Cogenesis by a sliding pNGB with symmetry non-restoration

TL;DR

This paper proposes a novel mechanism where a pseudo-Nambu-Goldstone boson with a non-restored symmetry at high temperature can generate baryon asymmetry and dark matter through a sliding phase, with testable predictions for particle masses.

Contribution

It introduces a new baryogenesis and dark matter production scenario involving a sliding pNGB with non-restored symmetry, including detailed particle property predictions and experimental tests.

Findings

Predicted pNGB mass ~5 eV and decay constant ~3×10^6 GeV.

Radial mode mass around 10 MeV with small Higgs mixing.

Testable predictions for neutrino and collider experiments.

Abstract

We demonstrate that a pseudo-Nambu-Goldstone boson (pNGB) with an initial misalignment angle can drive successful spontaneous baryogenesis and serve as a dark matter (DM) candidate, provided the corresponding global symmetry is non-restored at high temperature.

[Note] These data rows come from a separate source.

(* ===== verification/Metrics.v ===== *)
(** * Metrics (src/pkg/metrics)

    The updates that the functions of metrics.go and ws_adapter.go send to the
    Prometheus registry, in their order.  The registry is a library: an update
    is a value of the model. *)

From S2P Require Import Prelude GoStrings.

(** ** The declared metrics *)

Inductive metric_kind : Set := Counter | Gauge | Histogram.

(** [prometheus.ExponentialBuckets], its start in milliseconds. *)
Record buckets : Set := ExponentialBuckets { start_ms : Z; factor : Z; count : Z }.

Record metric : Type := mkMetric {
  mt_kind : metric_kind; mt_Namespace : string; mt_Name : string; mt_Help : string;
  mt_Buckets : option buckets; mt_labels : list string
}.

Definition namespace : string := "nasty_csi".
Definition labelOperation : string := "operation".
Definition labelProtocol : string := "protocol".

(** The constructors of package promauto that the declarations use; a metric
    without labels is not a vector. *)
Definition NewCounterVec (name help : string) (labels : list string) : metric := mkMetric Counter namespace name help None labels.
Definition NewGaugeVec (name help : string) (labels : list string) : metric := mkMetric Gauge namespace name help None labels.
Definition NewHistogramVec (name help : string) (b : buckets) (labels : list string) : metric :=
  mkMetric Histogram namespace name help (Some b) labels.
Definition NewCounter (name help : string) : metric := NewCounterVec name help [].
Definition NewGauge (name help : string) : metric := NewGaugeVec name help [].

(** CSI operation metrics. *)
Definition csiOperationsTotal : metric :=
  NewCounterVec "operations_total" "Total number of CSI operations by operation type and status" [labelOperation; "status"].
Definition csiOperationDuration : metric :=
  NewHistogramVec "operation_duration_seconds" "Duration of CSI operations in seconds" (ExponentialBuckets 1 2 15) [labelOperation].

(** Volume operation metrics with protocol labels. *)
Definition volumeOperationsTotal : metric :=
  NewCounterVec "volume_operations_total" "Total number of volume operations by protocol, operation type and status"
    [labelProtocol; labelOperation; "status"].
Definition volumeOperationDuration : metric :=
  NewHistogramVec "volume_operation_duration_seconds" "Duration of volume operations in seconds by protocol"
    (ExponentialBuckets 100 2 12) [labelProtocol; labelOperation].

(** WebSocket connection metrics. *)
Definition wsConnectionStatus : metric :=
  NewGauge "websocket_connection_status" "WebSocket connection status (1 = connected, 0 = disconnected)".
Definition wsReconnectionsTotal : metric :=
  NewCounter "websocket_reconnections_total" "Total number of WebSocket reconnection attempts".
Definition wsMessagesTotal : metric :=
  NewCounterVec "websocket_messages_total" "Total number of WebSocket messages by direction" ["direction"].
Definition wsMessageDuration : metric :=
  NewHistogramVec "websocket_message_duration_seconds" "Duration of WebSocket API calls (request to response)"
    (ExponentialBuckets 10 2 12) ["method"].
Definition wsConnectionDuration : metric :=
  NewGauge "websocket_connection_duration_seconds" "Duration of current WebSocket connection in seconds".

(** NVMe-oF connect concurrency metrics. *)
Definition nvmeConnectConcurrent : metric :=
  NewGauge "nvme_connect_concurrent" "Number of NVMe-oF connect operations currently in progress".
Definition nvmeConnectWaiting : metric :=
  NewGauge "nvme_connect_waiting" "Number of NVMe-oF connect operations waiting for the semaphore".

(** Volume capacity metrics. *)
Definition volumeCapacityBytes : metric :=
  NewGaugeVec "volume_capacity_bytes" "Volume capacity in bytes" ["volume_id"; labelProtocol].

Definition declared : list metric :=
  [csiOperationsTotal; csiOperationDuration; volumeOperationsTotal; volumeOperationDuration; wsConnectionStatus;
   wsReconnectionsTotal; wsMessagesTotal; wsMessageDuration; wsConnectionDuration; nvmeConnectConcurrent; nvmeConnectWaiting;
   volumeCapacityBytes].

(** The name under which the registry knows a metric. *)
Definition full_name (m : metric) : string := mt_Namespace m +:+ "_" +:+ mt_Name m.

(** ** Label values *)

Definition controller_operations : list string :=
  ["CreateVolume"; "DeleteVolume"; "ControllerPublishVolume"; "ControllerUnpublishVolume"; "ValidateVolumeCapabilities";
   "ListVolumes"; "GetCapacity"; "ControllerGetCapabilities"; "CreateSnapshot"; "DeleteSnapshot"; "ListSnapshots";
   "ControllerExpandVolume"].
Definition node_operations : list string :=
  ["NodeStageVolume"; "NodeUnstageVolume"; "NodePublishVolume"; "NodeUnpublishVolume"; "NodeGetCapabilities"; "NodeGetInfo";
   "NodeExpandVolume"].
Definition identity_operations : list string := ["GetPluginInfo"; "GetPluginCapabilities"; "Probe"].
Definition metric_protocols : list string := ["nfs"; "nvmeof"; "iscsi"; "smb"; "unknown"].

(** ** Updates *)

(** Counters count up by one; durations are observed in seconds. *)
Inductive update : Type :=
| CounterInc (m : metric) (labels : list string)
| HistogramObserve (m : metric) (labels : list string) (nanoseconds : Z)
| GaugeSetTo (m : metric) (labels : list string) (value : Z)
| GaugeSetSeconds (m : metric) (nanoseconds : Z)
| GaugeInc (m : metric)
| GaugeDec (m : metric)
| GaugeDelete (m : metric) (labels : list string).

(** ** Records *)

Definition RecordCSIOperation (operation status : string) (duration : Z) : list update :=
  [CounterInc csiOperationsTotal [operation; status]; HistogramObserve csiOperationDuration [operation] duration].

Definition RecordVolumeOperation (protocol operation status : string) (duration : Z) : list update :=
  [CounterInc volumeOperationsTotal [protocol; operation; status];
   HistogramObserve volumeOperationDuration [protocol; operation] duration].

Definition SetWSConnectionStatus (connected : bool) : list update :=
  [GaugeSetTo wsConnectionStatus [] (if connected then 1 else 0)].
Definition RecordWSReconnection : list update := [CounterInc wsReconnectionsTotal []].
Definition RecordWSMessage (direction : string) : list update := [CounterInc wsMessagesTotal [direction]].
Definition RecordWSMessageDuration (method : string) (duration : Z) : list update :=
  [HistogramObserve wsMessageDuration [method] duration].
Definition SetWSConnectionDuration (duration : Z) : list update := [GaugeSetSeconds wsConnectionDuration duration].

Definition SetVolumeCapacity (volumeID protocol : string) (bytes : Z) : list update :=
  [GaugeSetTo volumeCapacityBytes [volumeID; protocol] bytes].
Definition DeleteVolumeCapacity (volumeID protocol : string) : list update :=
  [GaugeDelete volumeCapacityBytes [volumeID; protocol]].

Definition NVMeConnectWaiting : list update := [GaugeInc nvmeConnectWaiting].
Definition NVMeConnectDoneWaiting : list update := [GaugeDec nvmeConnectWaiting].
Definition NVMeConnectStart : list update := [GaugeInc nvmeConnectConcurrent].
Definition NVMeConnectDone : list update := [GaugeDec nvmeConnectConcurrent].

(** ** Timers *)

Record OperationTimer : Type := mkOperationTimer { start : Z; operation : string; protocol : string }.

Definition NewOperationTimer (operation : string) (now : Z) : OperationTimer := mkOperationTimer now operation "".
Definition NewVolumeOperationTimer (protocol operation : string) (now : Z) : OperationTimer :=
  mkOperationTimer now operation protocol.

Definition observe (status : string) (t : OperationTimer) (now : Z) : list update :=
  let duration := now - start t in
  (if negb (String.eqb (protocol t) "") then RecordVolumeOperation (protocol t) (operation t) status duration else []) ++
  RecordCSIOperation (operation t) status duration.

Definition ObserveSuccess : OperationTimer -> Z -> list update := observe "success".
Definition ObserveError : OperationTimer -> Z -> list update := observe "error".

Record WSMessageTimer : Type := mkWSMessageTimer { ws_start : Z; ws_method : string }.
Definition NewWSMessageTimer (method : string) (now : Z) : WSMessageTimer := mkWSMessageTimer now method.
Definition Observe (t : WSMessageTimer) (now : Z) : list update := RecordWSMessageDuration (ws_method t) (now - ws_start t).

(** ** The adapter of the API client (ws_adapter.go) *)

Module WSMetricsAdapter.
Definition SetConnectionStatus (connected : bool) : list update := SetWSConnectionStatus connected.
Definition RecordReconnection : list update := RecordWSReconnection.
Definition RecordMessage (direction : string) : list update := RecordWSMessage direction.
Definition RecordMessageDuration (method : string) (d : Z) : list update := RecordWSMessageDuration method d.
Definition SetConnectionDuration (d : Z) : list update := SetWSConnectionDuration d.
End WSMetricsAdapter.

(** ** Versions *)

Record VersionInfo : Type := mkVersionInfo {
  vi_Version : string; vi_GitCommit : string; vi_BuildDate : string; vi_GoVersion : string; vi_Platform : string
}.

(** [goVersion], [goos] and [goarch] are constants of package runtime. *)
Definition SetVersionInfo (goVersion goos goarch version gitCommit buildDate : string) : VersionInfo :=
  mkVersionInfo version gitCommit buildDate goVersion (goos +:+ "/" +:+ goarch).

(** The package variable is the argument. *)
Definition GetVersionInfo (versionInfo : VersionInfo) : VersionInfo := versionInfo.

(** What a handler does to its [http.ResponseWriter].  [encode] is
    [json.NewEncoder(w).Encode], which writes the value or answers an error. *)
Inductive http_write : Type :=
| SetHeader (key value : string)
| WriteJSON (body : VersionInfo)
| HttpError (text : string) (code : Z).

Definition VersionHandler (encode : VersionInfo -> option string) (versionInfo : VersionInfo) : list http_write :=
  SetHeader "Content-Type" "application/json" ::
  match encode versionInfo with
  | None => [WriteJSON versionInfo]
  | Some err => [HttpError err 500]
  end.

(** ** Typing

    The registry of Prometheus refuses, by a panic, a second metric of the same
    name and label values whose number is not that of the declared labels. *)

Definition uses (k : metric_kind) (labels : list string) (m : metric) : Prop :=
  m ∈ declared /\ mt_kind m = k /\ length labels = length (mt_labels m).

Definition well_typed (u : update) : Prop :=
  match u with
  | CounterInc m ls => uses Counter ls m
  | HistogramObserve m ls _ => uses Histogram ls m
  | GaugeSetTo m ls _ | GaugeDelete m ls => uses Gauge ls m
  | GaugeSetSeconds m _ | GaugeInc m | GaugeDec m => uses Gauge [] m
  end.

(** The calls of the package that update a metric. *)
Inductive recorded : list update -> Prop :=
| rec_csi op status d : recorded (RecordCSIOperation op status d)
| rec_volume protocol op status d : recorded (RecordVolumeOperation protocol op status d)
| rec_success t now : recorded (ObserveSuccess t now)
| rec_error t now : recorded (ObserveError t now)
| rec_ws_status c : recorded (WSMetricsAdapter.SetConnectionStatus c)
| rec_ws_again : recorded WSMetricsAdapter.RecordReconnection
| rec_ws_message d : recorded (WSMetricsAdapter.RecordMessage d)
| rec_ws_duration m d : recorded (WSMetricsAdapter.RecordMessageDuration m d)
| rec_ws_connection d : recorded (WSMetricsAdapter.SetConnectionDuration d)
| rec_ws_timer t now : recorded (Observe t now)
| rec_capacity v protocol b : recorded (SetVolumeCapacity v protocol b)
| rec_no_capacity v protocol : recorded (DeleteVolumeCapacity v protocol)
| rec_waiting : recorded NVMeConnectWaiting
| rec_not_waiting : recorded NVMeConnectDoneWaiting
| rec_start : recorded NVMeConnectStart
| rec_done : recorded NVMeConnectDone.

(** The declarations do not clash and no call panics. *)
Lemma metrics_well_typed :
  NoDup (map full_name declared) /\ forall us, recorded us -> Forall well_typed us.
Proof.
  split; [by apply (bool_decide_unpack _); vm_compute|].
  assert (forall op status d, Forall well_typed (RecordCSIOperation op status d)) as HC.
  { intros. repeat constructor; unfold declared; set_solver. }
  assert (forall p op status d, Forall well_typed (RecordVolumeOperation p op status d)) as HV.
  { intros. repeat constructor; unfold declared; set_solver. }
  assert (forall status t now, Forall well_typed (observe status t now)) as HO.
  { intros. apply Forall_app. split; [destruct (negb _); [apply HV|constructor]|apply HC]. }
  intros us []; try apply HC; try apply HV; try apply HO; repeat constructor; unfold declared; set_solver.
Qed.

(** The largest bound of the buckets: [count] bounds, from the start, each the
    [factor] of the one before. *)
Definition largest_bound (b : buckets) : Z := start_ms b * factor b ^ (count b - 1).

(** The comments of the declarations give about 16, 400 and 40 seconds: the last
    two are twice the bound. *)
Lemma bucket_ranges :
  option_map largest_bound (mt_Buckets csiOperationDuration) = Some 16384 /\
  option_map largest_bound (mt_Buckets volumeOperationDuration) = Some 204800 /\
  option_map largest_bound (mt_Buckets wsMessageDuration) = Some 20480.
Proof. vm_compute. repeat split. Qed.

(** ** Counting *)

Fixpoint count_inc (name : string) (labels : list string) (l : list update) : nat :=
  match l with
  | [] => 0
  | CounterInc m ls :: rest => ((if bool_decide (full_name m = name /\ ls = labels) then 1 else 0) + count_inc name labels rest)%nat
  | _ :: rest => count_inc name labels rest
  end.

(** One observation counts the operation once, under its label and status, and the
    volume operation once where the timer has a protocol. *)
Lemma observe_counts status t now :
  count_inc (full_name csiOperationsTotal) [operation t; status] (observe status t now) = 1%nat /\
  count_inc (full_name volumeOperationsTotal) [protocol t; operation t; status] (observe status t now) =
    (if String.eqb (protocol t) "" then 0 else 1)%nat.
Proof.
  assert (full_name volumeOperationsTotal <> full_name csiOperationsTotal) as Hne by done.
  unfold observe, RecordVolumeOperation, RecordCSIOperation. destruct (String.eqb (protocol t) ""); cbn [negb app count_inc];
    split; repeat case_bool_decide; naive_solver.
Qed.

A key feature of this mechanism is the presence of a slowly sliding phase in the pNGB's motion, during which it traverses rapidly diminishing potential barriers, generating and freezing the baryon asymmetry, while transitioning into the kination phase and then an oscillatory phase. Just before the `would-be' oscillation temperature, parametric resonance effectively fragments the homogeneous mode into fluctuations that ultimately constitute the final DM abundance. By considering a dimension-five explicit breaking operator, we find that the predicted pNGB mass and decay constant are approximately $5\,{\rm eV}$ and $3\times10^6\,{\rm GeV}$, respectively, while the radial mode has a light mass $\mathcal{O}(10)\,{\rm MeV}$ and a small mixing $\mathcal{O}(10^{-4})$ with the Higgs boson. Applied to the Majoron in the type-I seesaw model, this scenario requires the heaviest right-handed neutrino to be as light as $0.1$ to $100\,{\rm GeV}$. These predictions can be tested through kaon experiments, heavy neutral lepton searches, the LHC, and future colliders.